REQUIRED ACTION
Set down the listing below verbatim, but only from its first line through the line containing "Definition in_one_frame r".

RECORDS FOR THE TASK
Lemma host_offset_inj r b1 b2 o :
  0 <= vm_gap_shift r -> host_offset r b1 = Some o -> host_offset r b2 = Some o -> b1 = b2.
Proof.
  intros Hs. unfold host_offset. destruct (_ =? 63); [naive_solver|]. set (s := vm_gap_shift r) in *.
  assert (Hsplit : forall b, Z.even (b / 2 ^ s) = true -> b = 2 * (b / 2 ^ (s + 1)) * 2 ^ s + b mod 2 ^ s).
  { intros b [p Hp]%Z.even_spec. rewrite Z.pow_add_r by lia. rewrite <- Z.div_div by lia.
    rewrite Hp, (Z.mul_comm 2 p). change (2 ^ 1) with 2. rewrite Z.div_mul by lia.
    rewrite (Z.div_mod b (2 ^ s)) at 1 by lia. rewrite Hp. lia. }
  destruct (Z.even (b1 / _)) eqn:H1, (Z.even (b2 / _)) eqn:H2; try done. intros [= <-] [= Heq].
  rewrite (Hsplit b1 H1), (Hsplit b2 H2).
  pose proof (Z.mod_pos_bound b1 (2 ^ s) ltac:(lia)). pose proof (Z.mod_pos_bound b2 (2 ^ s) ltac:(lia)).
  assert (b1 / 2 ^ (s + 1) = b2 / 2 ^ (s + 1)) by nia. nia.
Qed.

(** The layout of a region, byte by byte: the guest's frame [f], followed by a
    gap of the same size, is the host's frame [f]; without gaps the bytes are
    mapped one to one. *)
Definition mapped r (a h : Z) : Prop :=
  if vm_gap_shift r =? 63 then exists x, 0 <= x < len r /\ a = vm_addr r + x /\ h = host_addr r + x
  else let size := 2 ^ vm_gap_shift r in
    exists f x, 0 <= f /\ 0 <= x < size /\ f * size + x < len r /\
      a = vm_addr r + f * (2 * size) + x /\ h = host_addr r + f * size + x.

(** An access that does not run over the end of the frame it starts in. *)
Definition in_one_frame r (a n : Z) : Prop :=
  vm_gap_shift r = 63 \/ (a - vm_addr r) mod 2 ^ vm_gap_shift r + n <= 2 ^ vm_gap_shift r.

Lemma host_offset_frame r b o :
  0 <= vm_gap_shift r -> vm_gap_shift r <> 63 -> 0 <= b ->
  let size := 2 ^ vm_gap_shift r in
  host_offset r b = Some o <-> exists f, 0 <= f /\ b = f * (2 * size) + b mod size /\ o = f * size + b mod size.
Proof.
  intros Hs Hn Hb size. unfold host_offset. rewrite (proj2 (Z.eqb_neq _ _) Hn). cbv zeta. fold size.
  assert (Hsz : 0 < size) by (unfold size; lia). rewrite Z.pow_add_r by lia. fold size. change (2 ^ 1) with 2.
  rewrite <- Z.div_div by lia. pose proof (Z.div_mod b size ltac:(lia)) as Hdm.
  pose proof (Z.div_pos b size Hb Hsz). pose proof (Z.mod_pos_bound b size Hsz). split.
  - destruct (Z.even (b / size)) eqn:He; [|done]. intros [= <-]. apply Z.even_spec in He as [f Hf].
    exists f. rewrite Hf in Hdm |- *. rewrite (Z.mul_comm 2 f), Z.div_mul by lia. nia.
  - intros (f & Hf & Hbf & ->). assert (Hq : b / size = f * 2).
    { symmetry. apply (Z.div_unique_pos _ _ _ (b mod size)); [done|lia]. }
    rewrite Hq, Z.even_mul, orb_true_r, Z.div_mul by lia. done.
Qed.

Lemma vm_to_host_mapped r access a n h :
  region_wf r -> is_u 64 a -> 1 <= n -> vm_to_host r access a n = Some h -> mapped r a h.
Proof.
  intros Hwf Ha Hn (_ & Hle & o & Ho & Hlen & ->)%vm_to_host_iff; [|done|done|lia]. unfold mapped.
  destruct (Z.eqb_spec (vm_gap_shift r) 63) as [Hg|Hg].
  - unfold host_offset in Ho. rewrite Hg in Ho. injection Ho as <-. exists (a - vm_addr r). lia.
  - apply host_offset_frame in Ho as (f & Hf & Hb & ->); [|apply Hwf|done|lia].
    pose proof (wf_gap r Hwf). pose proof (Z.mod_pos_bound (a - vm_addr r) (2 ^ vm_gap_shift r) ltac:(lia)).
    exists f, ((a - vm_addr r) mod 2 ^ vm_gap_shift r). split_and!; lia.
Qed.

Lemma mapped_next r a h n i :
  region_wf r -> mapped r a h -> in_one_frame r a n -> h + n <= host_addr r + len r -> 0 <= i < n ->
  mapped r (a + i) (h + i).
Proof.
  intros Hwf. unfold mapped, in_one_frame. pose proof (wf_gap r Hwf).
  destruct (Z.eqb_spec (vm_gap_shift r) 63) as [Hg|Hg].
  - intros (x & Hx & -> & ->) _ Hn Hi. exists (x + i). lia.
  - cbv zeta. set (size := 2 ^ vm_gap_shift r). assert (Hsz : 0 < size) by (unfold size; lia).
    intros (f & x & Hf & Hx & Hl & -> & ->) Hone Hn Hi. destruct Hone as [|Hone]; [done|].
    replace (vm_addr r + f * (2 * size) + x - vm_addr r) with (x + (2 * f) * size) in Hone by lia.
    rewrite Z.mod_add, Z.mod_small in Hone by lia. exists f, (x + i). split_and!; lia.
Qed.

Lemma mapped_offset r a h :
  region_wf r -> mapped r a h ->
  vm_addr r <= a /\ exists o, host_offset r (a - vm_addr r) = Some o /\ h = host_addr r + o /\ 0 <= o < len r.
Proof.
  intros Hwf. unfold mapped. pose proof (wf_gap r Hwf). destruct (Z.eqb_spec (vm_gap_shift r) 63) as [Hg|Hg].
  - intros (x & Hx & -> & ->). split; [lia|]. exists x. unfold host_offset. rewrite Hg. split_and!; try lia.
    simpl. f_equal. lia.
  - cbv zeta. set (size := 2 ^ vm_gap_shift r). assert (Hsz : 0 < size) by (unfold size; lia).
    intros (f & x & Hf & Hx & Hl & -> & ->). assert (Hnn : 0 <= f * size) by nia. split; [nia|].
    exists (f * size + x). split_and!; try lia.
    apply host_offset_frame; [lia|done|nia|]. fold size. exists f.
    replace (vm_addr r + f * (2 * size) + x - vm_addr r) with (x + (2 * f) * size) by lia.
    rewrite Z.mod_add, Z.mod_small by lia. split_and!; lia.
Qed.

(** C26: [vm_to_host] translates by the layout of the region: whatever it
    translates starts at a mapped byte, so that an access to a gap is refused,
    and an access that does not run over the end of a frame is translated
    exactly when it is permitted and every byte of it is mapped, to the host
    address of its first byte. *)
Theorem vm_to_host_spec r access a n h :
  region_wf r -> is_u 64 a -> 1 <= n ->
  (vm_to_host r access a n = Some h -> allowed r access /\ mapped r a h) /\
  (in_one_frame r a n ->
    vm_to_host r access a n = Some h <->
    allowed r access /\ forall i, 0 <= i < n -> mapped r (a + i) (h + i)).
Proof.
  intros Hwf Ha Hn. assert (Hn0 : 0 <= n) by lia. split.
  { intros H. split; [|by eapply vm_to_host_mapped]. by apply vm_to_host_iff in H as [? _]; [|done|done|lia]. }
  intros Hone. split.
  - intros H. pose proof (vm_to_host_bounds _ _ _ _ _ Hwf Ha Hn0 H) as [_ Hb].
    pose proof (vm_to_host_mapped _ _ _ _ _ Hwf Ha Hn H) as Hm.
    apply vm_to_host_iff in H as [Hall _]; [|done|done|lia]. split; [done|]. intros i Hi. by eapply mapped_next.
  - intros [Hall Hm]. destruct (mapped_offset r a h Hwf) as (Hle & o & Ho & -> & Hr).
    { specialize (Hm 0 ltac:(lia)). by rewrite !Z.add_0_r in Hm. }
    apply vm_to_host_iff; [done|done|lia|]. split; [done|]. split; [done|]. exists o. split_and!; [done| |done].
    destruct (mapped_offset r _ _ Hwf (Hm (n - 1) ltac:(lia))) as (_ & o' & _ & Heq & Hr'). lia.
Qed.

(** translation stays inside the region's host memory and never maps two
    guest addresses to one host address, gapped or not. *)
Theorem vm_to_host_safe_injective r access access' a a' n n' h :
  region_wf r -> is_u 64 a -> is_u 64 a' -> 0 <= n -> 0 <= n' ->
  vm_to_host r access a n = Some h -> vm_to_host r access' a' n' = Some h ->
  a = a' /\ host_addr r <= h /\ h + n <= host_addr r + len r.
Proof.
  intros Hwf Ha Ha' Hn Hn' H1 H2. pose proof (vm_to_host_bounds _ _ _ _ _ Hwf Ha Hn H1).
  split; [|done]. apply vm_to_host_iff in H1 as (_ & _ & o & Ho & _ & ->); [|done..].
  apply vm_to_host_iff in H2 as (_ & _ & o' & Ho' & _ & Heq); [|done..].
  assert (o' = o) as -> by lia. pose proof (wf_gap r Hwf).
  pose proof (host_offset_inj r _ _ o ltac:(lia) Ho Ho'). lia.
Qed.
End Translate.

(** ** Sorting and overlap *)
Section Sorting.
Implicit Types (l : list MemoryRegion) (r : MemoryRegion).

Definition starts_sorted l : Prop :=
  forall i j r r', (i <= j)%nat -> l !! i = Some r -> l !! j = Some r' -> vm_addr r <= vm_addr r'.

RESULT
Lemma host_offset_inj r b1 b2 o :
  0 <= vm_gap_shift r -> host_offset r b1 = Some o -> host_offset r b2 = Some o -> b1 = b2.
Proof.
  intros Hs. unfold host_offset. destruct (_ =? 63); [naive_solver|]. set (s := vm_gap_shift r) in *.
  assert (Hsplit : forall b, Z.even (b / 2 ^ s) = true -> b = 2 * (b / 2 ^ (s + 1)) * 2 ^ s + b mod 2 ^ s).
  { intros b [p Hp]%Z.even_spec. rewrite Z.pow_add_r by lia. rewrite <- Z.div_div by lia.
    rewrite Hp, (Z.mul_comm 2 p). change (2 ^ 1) with 2. rewrite Z.div_mul by lia.
    rewrite (Z.div_mod b (2 ^ s)) at 1 by lia. rewrite Hp. lia. }
  destruct (Z.even (b1 / _)) eqn:H1, (Z.even (b2 / _)) eqn:H2; try done. intros [= <-] [= Heq].
  rewrite (Hsplit b1 H1), (Hsplit b2 H2).
  pose proof (Z.mod_pos_bound b1 (2 ^ s) ltac:(lia)). pose proof (Z.mod_pos_bound b2 (2 ^ s) ltac:(lia)).
  assert (b1 / 2 ^ (s + 1) = b2 / 2 ^ (s + 1)) by nia. nia.
Qed.

(** The layout of a region, byte by byte: the guest's frame [f], followed by a
    gap of the same size, is the host's frame [f]; without gaps the bytes are
    mapped one to one. *)
Definition mapped r (a h : Z) : Prop :=
  if vm_gap_shift r =? 63 then exists x, 0 <= x < len r /\ a = vm_addr r + x /\ h = host_addr r + x
  else let size := 2 ^ vm_gap_shift r in
    exists f x, 0 <= f /\ 0 <= x < size /\ f * size + x < len r /\
      a = vm_addr r + f * (2 * size) + x /\ h = host_addr r + f * size + x.

(** An access that does not run over the end of the frame it starts in. *)
Definition in_one_frame r (a n : Z) : Prop :=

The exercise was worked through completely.